The boss thing is cool, but it just doesn't fit with the suspenseful and
ironic narrative that is being set up.

------
ajross
Hm... I read through this twice before it occurred to me that it was sarcasm.
Does it say more or less of me that I really wanted there to be some deep
truth in there about monoids or foldLeft()?

------
daenz
None of the sample code is rendering for me.

------
yen223
If it were the company I'm working in, the problem neatly reduces to "Fire the
oldest engineer".

------
tomcoates
I'm sorry, this may sound like a stupid thing to say given that I understand
absolutely nothing about the maths involved in this joke/parable/whatever-the-
fuck-this-is, but seriously, "Fire the oldest employee who is not making six
figures?!" I must be missing, something, right? Seriously? Please god someone
explain to me how this isn't as unbelievably dickish as it sounds.

What sort of terrible, euthanasia-based, Logan's run-like, horrific fascist
company are you describing in this bizarre little parable, and how come more
of you people aren't looking at this with horror?! Are you so interested in
the maths that the fact that the narrative surrounds it is so completely
fucked invisible to you?! It's like a bloody survivalist post-apocalyptic
zombie horror company. I'm surprised none of you are advocating mulching the
thirty-five year old and using him to fertilize the office plants!

Why don't we shift it around a bit, Republicans are a bit dumb, right? And
they care about money a lot. So if they're not earning 100k, they're
definitely shit! Or maybe women? Not many of them are engineers, so clearly if
they're earning too little, it's probably because their breasts get in the way
of the keyboard.... Oh hang on, no, those things I just said were crazy
insane. Like firing a thirty-five year old who doesn't earn very much.

There are people in the world who don't want loads of responsility, don't want
to rise up a company and still do good work. People who want to spend time
with their family and not work twenty-four seven and still do good work. There
are people who are valuable holders of institutional knowledge, but are
content to be junior engineers or whatever. If they do a good job, who the
fuck cares how old they are?! How is that even relevant?!

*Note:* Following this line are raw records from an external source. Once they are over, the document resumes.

(* ===== verification/KernelProofs.v ===== *)
(** What the turn kernel guarantees.

    [wf_state] is the invariant of every reachable state, [run] the accepted
    histories of a turn, and [protocol_step] the abstract turn protocol the
    transition function refines. *)

From S2P Require Import Prelude RustStr Kernel.
Import kernel.

(** ** Specification *)

(** Round limits for which every identifier sequence number fits a [u32]. *)
Definition rounds_ok (max : Z) : Prop := (0 ≤ max < 2 ^ 31 - 1)%Z.

Definition model_id_of (tid : string) (n : Z) : string := tid +:+ ":model-call:" +:+ display n.
Definition batch_id_of (tid : string) (n : Z) : string := tid +:+ ":tool-batch:" +:+ display n.
Definition effect_id_of (tid : string) (n : Z) : string := tid +:+ ":effect:" +:+ display n.

(** The messages of a turn as a provider requires them: the user message, then
    per round the assistant's tool calls followed by exactly their results. *)
Inductive paired : list TurnMessage → Prop :=
| paired_user u : paired [User u]
| paired_round tr b bs rs :
    paired tr →
    valid_calls (filter_map block_call bs) = true →
    matching_results (filter_map block_call bs) rs = true →
    paired (tr ++ AssistantToolCalls b bs :: (ToolResult <$> rs)).

Definition wf_state (s : KernelState) : Prop :=
  match inner s with
  | ExpectingTurnStart => True
  | ExpectingModelCompletion e m used max tid tr =>
      rounds_ok max ∧ (0 ≤ used ≤ max)%Z ∧ m = model_id_of tid (used + 1) ∧
      e = effect_id_of tid (2 * (used + 1) - 1) ∧ paired tr
  | ExpectingToolBatchCompletion e b round max tid tr calls =>
      rounds_ok max ∧ (1 ≤ round ≤ max)%Z ∧ b = batch_id_of tid round ∧
      e = effect_id_of tid (2 * round) ∧ valid_calls calls = true ∧
      ∃ tr0 bs, paired tr0 ∧ tr = tr0 ++ [AssistantToolCalls b bs] ∧
                calls = filter_map block_call bs
  | Terminated _ _ => True
  end.

Definition wf_input (i : KernelInput) : Prop :=
  match i with BeginTurn _ _ max => rounds_ok max | _ => True end.

(** The effect whose completion the state waits for. *)
Definition outstanding (s : KernelState) : option EffectId :=
  match inner s with
  | ExpectingModelCompletion e _ _ _ _ _ | ExpectingToolBatchCompletion e _ _ _ _ _ _ => Some e
  | _ => None
  end.

Definition is_terminated (s : KernelState) : bool :=
  match inner s with Terminated _ _ => true | _ => false end.

Definition effect_id_of_effect (e : KernelEffect) : EffectId :=
  match e with RequestModel e _ _ _ | ExecuteToolBatch e _ _ => e end.

(** The inputs a state accepts. *)
Definition enabled (s : KernelState) (i : KernelInput) : Prop :=
  match inner s, i with
  | ExpectingTurnStart, BeginTurn _ _ _ => True
  | ExpectingModelCompletion e _ used max _ _, ModelCallCompleted e' output =>
      e' = e ∧ unsupported output = false ∧
      (Forall (λ b, is_tool_call b = false) (blocks output) ∨
       (used < max)%Z ∧ valid_calls (filter_map block_call (blocks output)) = true)
  | ExpectingToolBatchCompletion e _ _ _ _ _ calls, ToolBatchCompleted e' results =>
      e' = e ∧ call_id <$> calls = result_call_id <$> results
  | ExpectingModelCompletion e _ _ _ _ _, (TerminationRequested e' _ | CancelRequested e')
  | ExpectingToolBatchCompletion e _ _ _ _ _ _,
      (TerminationRequested e' _ | CancelRequested e') => e' = e
  | _, _ => False
  end.

(** Accepted histories: the transitions taken so far and the state reached. *)
Inductive run `{Build} : list KernelTransition → KernelState → Prop :=
| run_nil : run [] initial_state
| run_snoc ts s i t :
    run ts s → wf_input i → transition s i = Ok t → run (ts ++ [t]) (next_state t).

Definition history (ts : list KernelTransition) : list KernelObservation :=
  ts ≫= observations.

(** Rebuilds the turn's messages from the observations alone. *)
Definition replay_observation (tr : list TurnMessage) (o : KernelObservation)
    : list TurnMessage :=
  match o with
  | TurnBegan _ user => tr ++ [User user]
  | AssistantToolCallsAccepted _ b bs _ => tr ++ [AssistantToolCalls b bs]
  | ToolResultsAccepted _ rs => tr ++ (ToolResult <$> rs)
  | _ => tr
  end.

Definition transcript_of (s : KernelState) : option (list TurnMessage) :=
  match inner s with
  | ExpectingTurnStart => Some []
  | ExpectingModelCompletion _ _ _ _ _ tr | ExpectingToolBatchCompletion _ _ _ _ _ tr _ => Some tr
  | Terminated _ _ => None
  end.

(** The abstract protocol: which phase follows which, with the tool rounds used. *)
Inductive protocol_phase : Type :=
| PStart
| PModel (max used : Z)
| PTools (max round : Z)
| PDone (out : TurnOutcome).

Inductive protocol_step : protocol_phase → protocol_phase → Prop :=
| step_begin max : rounds_ok max → protocol_step PStart (PModel max 0)
| step_answer max used : protocol_step (PModel max used) (PDone Succeeded)
| step_tools max used : (used < max)%Z → protocol_step (PModel max used) (PTools max (used + 1))
| step_results max round : protocol_step (PTools max round) (PModel max round)
| step_fail_model max used : protocol_step (PModel max used) (PDone Failed)
| step_fail_tools max round : protocol_step (PTools max round) (PDone Failed)
| step_cancel_model max used : protocol_step (PModel max used) (PDone Cancelled)
| step_cancel_tools max round : protocol_step (PTools max round) (PDone Cancelled).

Definition abstract_phase (s : KernelState) : protocol_phase :=
  match inner s with
  | ExpectingTurnStart => PStart
  | ExpectingModelCompletion _ _ used max _ _ => PModel max used
  | ExpectingToolBatchCompletion _ _ round max _ _ _ => PTools max round
  | Terminated out _ => PDone out
  end.

(** Accepted inputs still possible; it drops with every accepted input. *)
Definition remaining (s : KernelState) : Z :=
  match inner s with
  | ExpectingTurnStart => 2 ^ 33
  | ExpectingModelCompletion _ _ used max _ _ => 2 * (max - used) + 1
  | ExpectingToolBatchCompletion _ _ round max _ _ _ => 2 * (max - round) + 2
  | Terminated _ _ => 0
  end.

(** The sequence number of the latest effect, 0 before the turn begins. *)
Definition effect_seq (s : KernelState) : option (string * Z) :=
  match inner s with
  | ExpectingModelCompletion _ _ used _ tid _ => Some (tid, 2 * (used + 1) - 1)%Z
  | ExpectingToolBatchCompletion _ _ round _ tid _ _ => Some (tid, 2 * round)%Z
  | _ => None
  end.

(** ** Lemmas *)
Create HintDb kernel.

Lemma in_u32_rounds max z : rounds_ok max → (0 ≤ z ≤ 2 * max + 1)%Z → in_u32 z.
Proof. unfold rounds_ok, in_u32, u32_max. lia. Qed.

And while we're at it, have you ANY idea how entitled this makes engineers in
Silicon Valley sound?! I mean, engineers in the rest of the US don't make half
as much money as the ones in the Bay Area. Even in London, a very expensive
city, most engineers are not earning the equivalent of $100k within a few
years of leaving college.

This story and the responses to it WEIRD ME OUT. It sounds like something that
young dicks in the banking industry would talk about to make themselves feel
really important. "Yah cos like he was only bringing home like three-hundred
grand and he was like thirty five, so what a loser, right? Ha Ha. We totally
got him fired and laughed at him because he's like totally old and by the time
I'm thirty five, I'll be totally different because I'm really amazing and
special and important, right??"

This whole thing is so depressing. Ive been wondering to myself for a while
why it is that such a large proportion of twenty-somethings in tech around SF
behaved like such idiots, and this has made me wonder even more. I'm halfway
seriously thinking after reading this that all sensible companies should start
thinking about how you should always fire any engineer under thirty earning
more than 100k because, lets face it, they're fucking precious, self-
important, entitled, whiny little unproductive fuckers who can't keep their
genitals to themselves, get drunk too often during the week, and who've never
had to do an honest days work for a reasonable salary and will remain smug,
boorish twats until the day a proper grown up gives them the spanking they so
clearly need.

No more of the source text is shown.